Public Produce: The New Urban Agriculture
by Darrin Nordahl
Reviewed by Scott Kratz
The Wilson Quarterly
America's relationship with food is dysfunctional. Obesity, childhood malnourishment, fast-food addiction, E. coli and salmonella outbreaks -- the list of problems is as familiar as it is dismaying. Though average Americans are fundamentally disconnected from the vast industrial networks that disgorge their daily meals, they were not always so removed from food production. Even after the United States converted from an agrarian to an industrial economy, there were periods when large numbers of the country's citizens helped to grow the food they ate. During World War II, the public heeded the U.S. government's call to raise "victory gardens" to ease the strain of supplying canned goods to overseas troops. In 1944, an estimated 20 million victory gardens yielded eight million tons of food.
In Public Produce, city designer Darrin Nordahl describes how towns and cities are working diligently to tap that spirit again and create civic cornucopias. He has more in mind than the occasional community garden. He wants the largest landlord in most cities -- the municipal government -- to expand the uses conceived of for public places beyond recreation and aesthetic pleasure to include farming.
The reasons for such an effort are many, Nordahl contends. The availability of cheap energy to create crop fertilizer and transport food (produce travels an average of 1,500 miles to reach your local grocery store) is nearing an end. With climate change come weather anomalies that make our centralized food supply less dependable. Crops grown and eaten inside city limits reduce the risk of national food-borne epidemics and require much less energy to make it to the table. Most intriguingly, Nordahl writes, visible food production in downtown areas, street medians, and school yards increases food literacy: "Just being able to see the bounty and diversity of edibles in our environments can be educational and may prompt diversity in our diet, while making us more food fluent."
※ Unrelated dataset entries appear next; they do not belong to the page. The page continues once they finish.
(* ===== verification/DtlsRecord.v ===== *)
(** * DTLS 1.3 record and handshake headers (src/boot/src/dtls13.c, internal.c)

    Writing and parsing of the plaintext record header, the unified header
    with its encrypted record number, and the handshake header.  The AES block
    encryption of the record number mask ([wc_AesEncryptDirect]) and the key
    setup are parameters; the cipher suite is an AES-GCM one, and the options
    are those of user_settings.h (no connection ids, no records that span
    datagrams). *)

From S2P Require Import Prelude Misc DtlsDefs DtlsEpoch DtlsWindow.
Open Scope c_scope.

(** ** Data *)

Record RecordLayerHeader := RLH {
  rh_type : Z; pvMajor : Z; pvMinor : Z; rh_length : list Z }.

Record Dtls13UnifiedHdrInfo := HdrInfo {
  recordLength : Z; seqLo : Z; seqHi : Z; seqHiPresent : bool; epochBits : Z }.

(** The connection as the record reader sees it: the input buffer with its
    read index, the current record header and size, and the options and
    counters the header checks use. *)
Record reader := Reader {
  rconn : conn;
  inputBuffer : list Z; inputIdx : nat;
  curRL : RecordLayerHeader; curSize : Z;
  dtls13CurRL : list Z; dtls13CurRlLength : Z;
  version_major : Z; version_minor : Z; tls1_3 : bool;
  serverState : Z; connectState : Z; acceptState : Z; downgrade : bool;
  seenUnifiedHdr : bool; sendAcks : bool;
  curEpoch : Z; curSeq_hi : Z; curSeq_lo : Z; dtls_epoch : Z;
  peer12 : peerSeq; decryptedCur : bool;
  dtls_peer_handshake_number : Z }.

Definition set_rconn c r := Reader c (inputBuffer r) (inputIdx r) (curRL r) (curSize r)
  (dtls13CurRL r) (dtls13CurRlLength r) (version_major r) (version_minor r) (tls1_3 r)
  (serverState r) (connectState r) (acceptState r) (downgrade r) (seenUnifiedHdr r) (sendAcks r) (curEpoch r)
  (curSeq_hi r) (curSeq_lo r) (dtls_epoch r) (peer12 r) (decryptedCur r)
  (dtls_peer_handshake_number r).
Definition set_input b i r := Reader (rconn r) b i (curRL r) (curSize r)
  (dtls13CurRL r) (dtls13CurRlLength r) (version_major r) (version_minor r) (tls1_3 r)
  (serverState r) (connectState r) (acceptState r) (downgrade r) (seenUnifiedHdr r) (sendAcks r) (curEpoch r)
  (curSeq_hi r) (curSeq_lo r) (dtls_epoch r) (peer12 r) (decryptedCur r)
  (dtls_peer_handshake_number r).
Definition set_curRL rh sz r := Reader (rconn r) (inputBuffer r) (inputIdx r) rh sz
  (dtls13CurRL r) (dtls13CurRlLength r) (version_major r) (version_minor r) (tls1_3 r)
  (serverState r) (connectState r) (acceptState r) (downgrade r) (seenUnifiedHdr r) (sendAcks r) (curEpoch r)
  (curSeq_hi r) (curSeq_lo r) (dtls_epoch r) (peer12 r) (decryptedCur r)
  (dtls_peer_handshake_number r).
Definition set_dtls13CurRL h n r := Reader (rconn r) (inputBuffer r) (inputIdx r) (curRL r)
  (curSize r) h n (version_major r) (version_minor r) (tls1_3 r)
  (serverState r) (connectState r) (acceptState r) (downgrade r) (seenUnifiedHdr r) (sendAcks r) (curEpoch r)
  (curSeq_hi r) (curSeq_lo r) (dtls_epoch r) (peer12 r) (decryptedCur r)
  (dtls_peer_handshake_number r).
Definition set_flags seen acks dec r := Reader (rconn r) (inputBuffer r) (inputIdx r) (curRL r)
  (curSize r) (dtls13CurRL r) (dtls13CurRlLength r) (version_major r) (version_minor r)
  (tls1_3 r) (serverState r) (connectState r) (acceptState r) (downgrade r) seen acks (curEpoch r)
  (curSeq_hi r) (curSeq_lo r) (dtls_epoch r) (peer12 r) dec
  (dtls_peer_handshake_number r).
Definition set_cur12 e h l r := Reader (rconn r) (inputBuffer r) (inputIdx r) (curRL r)
  (curSize r) (dtls13CurRL r) (dtls13CurRlLength r) (version_major r) (version_minor r)
  (tls1_3 r) (serverState r) (connectState r) (acceptState r) (downgrade r) (seenUnifiedHdr r) (sendAcks r) e
  h l (dtls_epoch r) (peer12 r) (decryptedCur r)
  (dtls_peer_handshake_number r).
Definition set_peer_hs n r := Reader (rconn r) (inputBuffer r) (inputIdx r) (curRL r)
  (curSize r) (dtls13CurRL r) (dtls13CurRlLength r) (version_major r) (version_minor r)
  (tls1_3 r) (serverState r) (connectState r) (acceptState r) (downgrade r) (seenUnifiedHdr r) (sendAcks r) (curEpoch r)
  (curSeq_hi r) (curSeq_lo r) (dtls_epoch r) (peer12 r) (decryptedCur r) n.

(** ** Small predicates *)

Definition IsAtLeastTLSv1_3 (major minor : Z) : bool :=
  ((major =? SSLv3_MAJOR) && (TLSv1_3_MINOR <=? minor))
  || ((major =? DTLS_MAJOR) && (minor <=? DTLSv1_3_MINOR)).

Definition Dtls13IsUnifiedHeader (hdrFirstByte : Z) : bool :=
  if (hdrFirstByte =? alert) || (hdrFirstByte =? handshake) || (hdrFirstByte =? ack)
  then false
  else Z.land hdrFirstByte DTLS13_FIXED_BITS_MASK =? DTLS13_FIXED_BITS.

Definition Dtls13TypeIsEncrypted (hs_type : Z) : bool :=
  negb (existsb (Z.eqb hs_type)
          [hello_request; hello_verify_request; client_hello; hello_retry_request; server_hello]).

Definition Dtls13GetRlHeaderLength (isEncrypted : bool) : Z :=
  if isEncrypted then DTLS13_UNIFIED_HEADER_SIZE else DTLS_RECORD_HEADER_SZ.

Definition Dtls13GetHeadersLength (type : Z) : Z :=
  u16 (Dtls13GetRlHeaderLength (Dtls13TypeIsEncrypted type) + DTLS_HANDSHAKE_HEADER_SZ).

Definition Dtls13MinimumRecordLength : Z :=
  Dtls13GetRlHeaderLength true + DTLS13_MIN_CIPHERTEXT.

Definition Dtls13GetUnifiedHeaderSize (input : Z) : Z :=
  let size := 1 + 1 in
  let size := if negb (Z.land input DTLS13_SEQ_LEN_BIT =? 0) then size + 1 else size in
  if negb (Z.land input DTLS13_LEN_BIT =? 0) then size + 2 else size.

(** ** Writing headers *)

Definition Dtls13RlAddPlaintextHeader (content_type length : Z) (out : list Z) (s : conn)
    : Z * list Z * conn :=
  let out := blit 0 [u8 content_type; DTLS_MAJOR; DTLSv1_2_MINOR] out in
  let '(ret, (seq0, seq1), s) := Dtls13GetSeq CUR_ORDER true s in
  if negb (ret =? 0) then (ret, out, s)
  else
    let out := blit 3 (c16toa (u16 (Z.shiftr seq0 16))) out in
    let out := blit 5 (c16toa (u16 seq0)) out in
    let out := blit 7 (c32toa seq1) out in
    (0, blit 11 (c16toa length) out, s).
Some city governments are pioneering urban agriculture models. Chicago harvests honey from the roof of city hall and sells it to fund arts and culture programming. Portland, Oregon, is working to designate fruit trees for planting in city streetscapes. And Nordahl's own city, Davenport, Iowa, is encouraging "square-foot gardening," whereby apartment residents cultivate vegetables in raised beds on their balconies. The most effective way to promote urban agriculture, Nordahl declares, is simply to ensure that growing crops on public land is not illegal, as it is now in many communities. There's a lot of space to activate. In Chicago, for instance, 70,000 empty lots lie fallow. A third of the city of Detroit -- 40 square miles -- is vacant.
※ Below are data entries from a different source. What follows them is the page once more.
Lemma handshake_header_roundtrip_witness :
  GetDtlsHandShakeHeader
    ([9] ++ Dtls13HandshakeAddHeaderFrag 2 client_hello 1200 300 1500 (repeat 0 12 ++ [5; 6]))
    1 20 demo_hs_reader
  = (0, 13, HsHdr client_hello 1500 1200 300, set_peer_hs 2 demo_hs_reader).
Proof.
  apply (handshake_header_roundtrip [9] 2 client_hello 1200 300 1500 (repeat 0 12) [5; 6] 20
           demo_hs_reader); try reflexivity; split; vm_compute; congruence.
Defined.

(** ** What the header checks accept *)

(** Which first bytes select the unified header parser.  The mask
    [0x111 << 5] is written in hexadecimal, so on a byte it tests bit 5 alone:
    every first byte with that bit - the RFC's 0x20-0x3f, but also 0x60-0x7f,
    0xa0-0xbf and 0xe0-0xff, whose three top bits are not 001 - is taken for a
    protected DTLS 1.3 record, and no other byte is. *)
Theorem unified_header_bit5 b (Hb : is_byte b) :
  Dtls13IsUnifiedHeader b = Z.testbit b 5
  /\ (Z.shiftr b 5 = 1 -> Dtls13IsUnifiedHeader b = true)
  /\ (forall c, In c [change_cipher_spec; alert; handshake; application_data; dtls12_cid; ack] ->
        Dtls13IsUnifiedHeader c = false)
  /\ (exists b', is_byte b' /\ Z.shiftr b' 5 <> 1 /\ Dtls13IsUnifiedHeader b' = true).
Proof.
  assert (forallb (fun x => Bool.eqb (Dtls13IsUnifiedHeader x) (Z.testbit x 5)
             && (negb (Z.shiftr x 5 =? 1) || Dtls13IsUnifiedHeader x))
            (map Z.of_nat (seq 0 256)) = true) as All by (vm_compute; reflexivity).
  rewrite forallb_forall in All. specialize (All b).
  unfold is_byte in Hb.
  apply andb_true_iff in All as [A1 A2].
  2: { apply in_map_iff. exists (Z.to_nat b). split; [lia|]. apply in_seq. lia. }
  apply eqb_prop in A1. split_and!; [done| | |].
  - intros E. rewrite E in A2. done.
  - intros c Hc. repeat destruct Hc as [<-|Hc]; done.
  - exists 0xe0. split_and!; unfold is_byte; [lia|vm_compute; congruence|done].
Qed.

Lemma unified_header_bit5_witness : Dtls13IsUnifiedHeader 0x2f = true.
Proof. apply (unified_header_bit5 0x2f); [unfold is_byte; lia | reflexivity]. Defined.

(** The record version check of DTLS 1.3.  A record that carries version
    0xfefd is never refused for its version; after the handshake any other
    non-handshake record gets VERSION_ERROR, apart from the client's tolerated
    early alert; but before the handshake is done a mismatching record that is
    not a handshake message is not refused unless the input buffer starts with
    a unified header byte - whichever record of the datagram it is. *)
Theorem version_check_cases r
    (Vj : version_major r = DTLS_MAJOR) (Vn : version_minor r = DTLSv1_3_MINOR) :
  let rh := curRL r in
  let good := (pvMajor rh =? DTLS_MAJOR)
                && ((pvMinor rh =? DTLSv1_3_MINOR) || (pvMinor rh =? DTLSv1_2_MINOR)) in
  (good = true -> version_check r = None)
  /\ (good = false -> handShakeDone (rconn r) = true -> rh_type rh <> handshake ->
      ~ (side (rconn r) = WOLFSSL_SERVER_END /\ acceptState r < ACCEPT_FIRST_REPLY_DONE) ->
      ~ (side (rconn r) = WOLFSSL_CLIENT_END /\ connectState r < FIRST_REPLY_DONE) ->
      version_check r = Some VERSION_ERROR)
  /\ (handShakeDone (rconn r) = false ->
      Dtls13IsUnifiedHeader (at_ (inputBuffer r) 0) = false -> version_check r = None).
Proof.
  cbn zeta. unfold version_check. rewrite Vj, Vn.
  change (IsAtLeastTLSv1_3 DTLS_MAJOR DTLSv1_3_MINOR) with true. cbn [negb].
  match goal with |- context [if ?a || ?b then _ else _] =>
    replace (a || b) with (negb ((pvMajor (curRL r) =? DTLS_MAJOR)
      && ((pvMinor (curRL r) =? DTLSv1_3_MINOR) || (pvMinor (curRL r) =? DTLSv1_2_MINOR))))
      by btauto
  end.
  split_and!.
  - intros ->. done.
  - intros -> -> Ht Hs Hc. cbn [negb].
    destruct (Z.eqb_spec (side (rconn r)) WOLFSSL_SERVER_END) as [E1|E1];
      destruct (Z.ltb_spec (acceptState r) ACCEPT_FIRST_REPLY_DONE); try tauto; cbn [andb];
      destruct (Z.eqb_spec (side (rconn r)) WOLFSSL_CLIENT_END) as [E2|E2];
      destruct (Z.ltb_spec (connectState r) FIRST_REPLY_DONE); try tauto;
      rewrite ?andb_false_r; cbn [andb]; try rewrite (proj2 (Z.eqb_neq _ _) Ht); try done;
      destruct (Z.eqb_spec (connectState r) CLIENT_HELLO_SENT) as [E3|]; cbn [andb negb];
      rewrite ?andb_false_r; try done;
      exfalso;
      unfold CLIENT_HELLO_SENT, FIRST_REPLY_DONE, WOLFSSL_SERVER_END, WOLFSSL_CLIENT_END in *; lia.
  - intros -> ->. cbn [negb].
    repeat match goal with |- context [if ?b then _ else _] => destruct b end; done.
Qed.
(* ===== verification/DtlsMsg.v ===== *)
(** * Handshake message reassembly (src/boot/src/internal.c, DtlsMsg...)

    The reordering layer of DTLS: each incoming handshake message collects its
    fragments in a list of disjoint buckets, which are extended and merged as
    fragments arrive; a message whose bytes are all there is rebuilt with its
    header, and messages wait in a list until their turn comes. *)

From Stdlib Require Import Sorted.
From S2P Require Import Prelude Misc DtlsDefs.

(** ** Data *)

(** struct DtlsFragBucket: [sz] is the length of [buf]. *)
Record bucket := Bucket { b_offset : Z; b_buf : list Z }.

Definition b_sz (b : bucket) : Z := Z.of_nat (length (b_buf b)).
Definition b_end (b : bucket) : Z := u32 (b_offset b + b_sz b).

(** struct DtlsMsg: [m_header] are the 12 bytes in front of [fullMsg]. *)
Record DtlsMsg := Msg {
  m_header : list Z; fullMsg : list Z;
  fragBucketList : list bucket; bytesReceived : Z;
  m_epoch : Z; m_seq : Z; m_sz : Z; m_type : Z;
  fragBucketListCount : Z; ready : bool; encrypted : bool }.

Definition m_set_id t e q enc m := Msg (m_header m) (fullMsg m) (fragBucketList m)
  (bytesReceived m) e q (m_sz m) t (fragBucketListCount m) (ready m) enc.
Definition m_set_buckets l r c m := Msg (m_header m) (fullMsg m) l r (m_epoch m) (m_seq m)
  (m_sz m) (m_type m) c (ready m) (encrypted m).
Definition m_set_full h f m := Msg h f [] (bytesReceived m) (m_epoch m) (m_seq m)
  (m_sz m) (m_type m) 0 true (encrypted m).
(* ===== verification/DtlsProtect.v ===== *)
(** * Record protection (src/boot/src/tls13.c, src/boot/src/internal.c)

    Building a protected record - inner content type, padding to the minimum
    length, AEAD encryption with the record number in the nonce, record number
    encryption - and the way back: decryption, removal of the inner padding,
    the limits on sealed and on failed records.  AES-GCM is the [Crypto]
    interface; the ChaCha20, CCM and null cipher branches of the switches are
    not compiled in this configuration. *)

From S2P Require Import Prelude Misc DtlsDefs DtlsEpoch DtlsWindow DtlsRecord DtlsMsg DtlsState.

(** ** Nonces *)

(** The code of [Dtls13GetSeq] is ignored, as in the source. *)
Definition WriteSEQTls13 (verifyOrder : Z) (c : conn) : list Z * conn :=
  let '(_, (seq0, seq1), c) := Dtls13GetSeq verifyOrder true c in
  (c32toa seq0 ++ c32toa seq1, c).

Definition BuildTls13Nonce (iv : list Z) (order : Z) (c : conn) : list Z * conn :=
  let seq_offset := (AEAD_NONCE_SZ - SEQ_SZ)%nat in
  let '(seq, c) := WriteSEQTls13 order c in
  (take seq_offset iv ++ xorbuf 4 4 seq (drop seq_offset iv) SEQ_SZ, c).

Section Protect.
Context `{Crypto, Heap}.

(** ** Sealing *)

(** [data] are the [sz - aead_mac_size] bytes to encrypt; the result is the
    ciphertext and the tag behind it. *)
Definition EncryptTls13 (data aad : list Z) (c : conn) : Z * (list Z * list Z) * conn :=
  if negb (alloc (Z.of_nat AEAD_NONCE_SZ)) then (MEMORY_E, ([], []), c)
  else
    let '(nonce, c) := BuildTls13Nonce (aead_enc_imp_IV (keys c)) CUR_ORDER c in
    let '(ret, sealed) := gcm_encrypt (c_key (enc_ctx c)) nonce aad data in
    (ret, sealed, c).

(** [args->sz] and [args->paddingSz] after BUILD_MSG_BEGIN; also the result of
    a call with [sizeOnly]. *)
Definition BuildTls13Message_size (inSz : Z) : Z * Z :=
  let sz := Dtls13GetRlHeaderLength true + inSz + 1 + AES_GCM_AUTH_SZ in
  if sz <? Dtls13MinimumRecordLength then (Dtls13MinimumRecordLength, Dtls13MinimumRecordLength - sz)
  else (sz, 0).

(** [output]: the [outSz] bytes at the place of the record; [hashOutput],
    [sizeOnly] and [asyncOkay] are 0 in every call of dtls13.c. *)
Definition BuildTls13Message (output : list Z) (outSz : Z) (input : list Z) (type : Z) (c : conn)
    : Z * list Z * conn :=
  let headerSz := Dtls13GetRlHeaderLength true in
  let '(sz, paddingSz) := BuildTls13Message_size (Z.of_nat (length input)) in
  if outSz <? sz then (BUFFER_E, output, c)
  else
    let size := u16 (sz - headerSz) in
    let hdr := take (Z.to_nat headerSz) (snd (Dtls13RlAddCiphertextHeader size output c)) in
    let data := input ++ [u8 type] ++ replicate (Z.to_nat paddingSz) 0 in
    let '(ret, (ct, tag), c) := EncryptTls13 data hdr c in
    if negb (ret =? 0) then (ret, hdr ++ replicate (Z.to_nat size) 0, c)
    else
      let '(ret, rec) := Dtls13EncryptRecordNumber aes_direct (hdr ++ ct ++ tag) (u16 sz) c in
      (if ret =? 0 then sz else ret, rec, c).

(** CheckTLS13AEADSendLimit; [update] is [Tls13UpdateKeys]. *)
Definition AEAD_AES_LIMIT : Z := w64From32 0x016A 0x09E6.

Definition CheckTLS13AEADSendLimit (cipher : Z) (update : conn -> Z * conn) (c : conn) : Z * conn :=
  if cipher =? wolfssl_aes_gcm then
    match deref c (encryptEpoch c) with
    | None => (BAD_STATE_E, c)
    | Some e => if w64GTE (nextSeqNumber e) AEAD_AES_LIMIT then update c else (0, c)
    end
  else if cipher =? wolfssl_cipher_null then (0, c)
  else (BAD_STATE_E, c).

(** ** Opening *)

Definition SANITY_CIPHER_E := -375.

Definition SanityCheckCipherText (encryptSz : Z) : Z :=
  if encryptSz <? AES_GCM_AUTH_SZ then SANITY_CIPHER_E else 0.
At times, Nordahl's vision is overly idealistic or utopian. He imagines a world where people will not sue if they slip on rotten grapes littering city property and suggests that city gardening can be a cure-all for nearly every social ill, and even reduce crime. And he concedes that urban farming will meet only a small portion of the nation's food needs, which means that on its own it won't fundamentally alter large-scale agribusiness. But Public Produce is an admirable manifesto that addresses the myriad concerns about the way we grow and consume our food.
Scott Kratz is the vice president for education at the National Building Museum in Washington, D.C.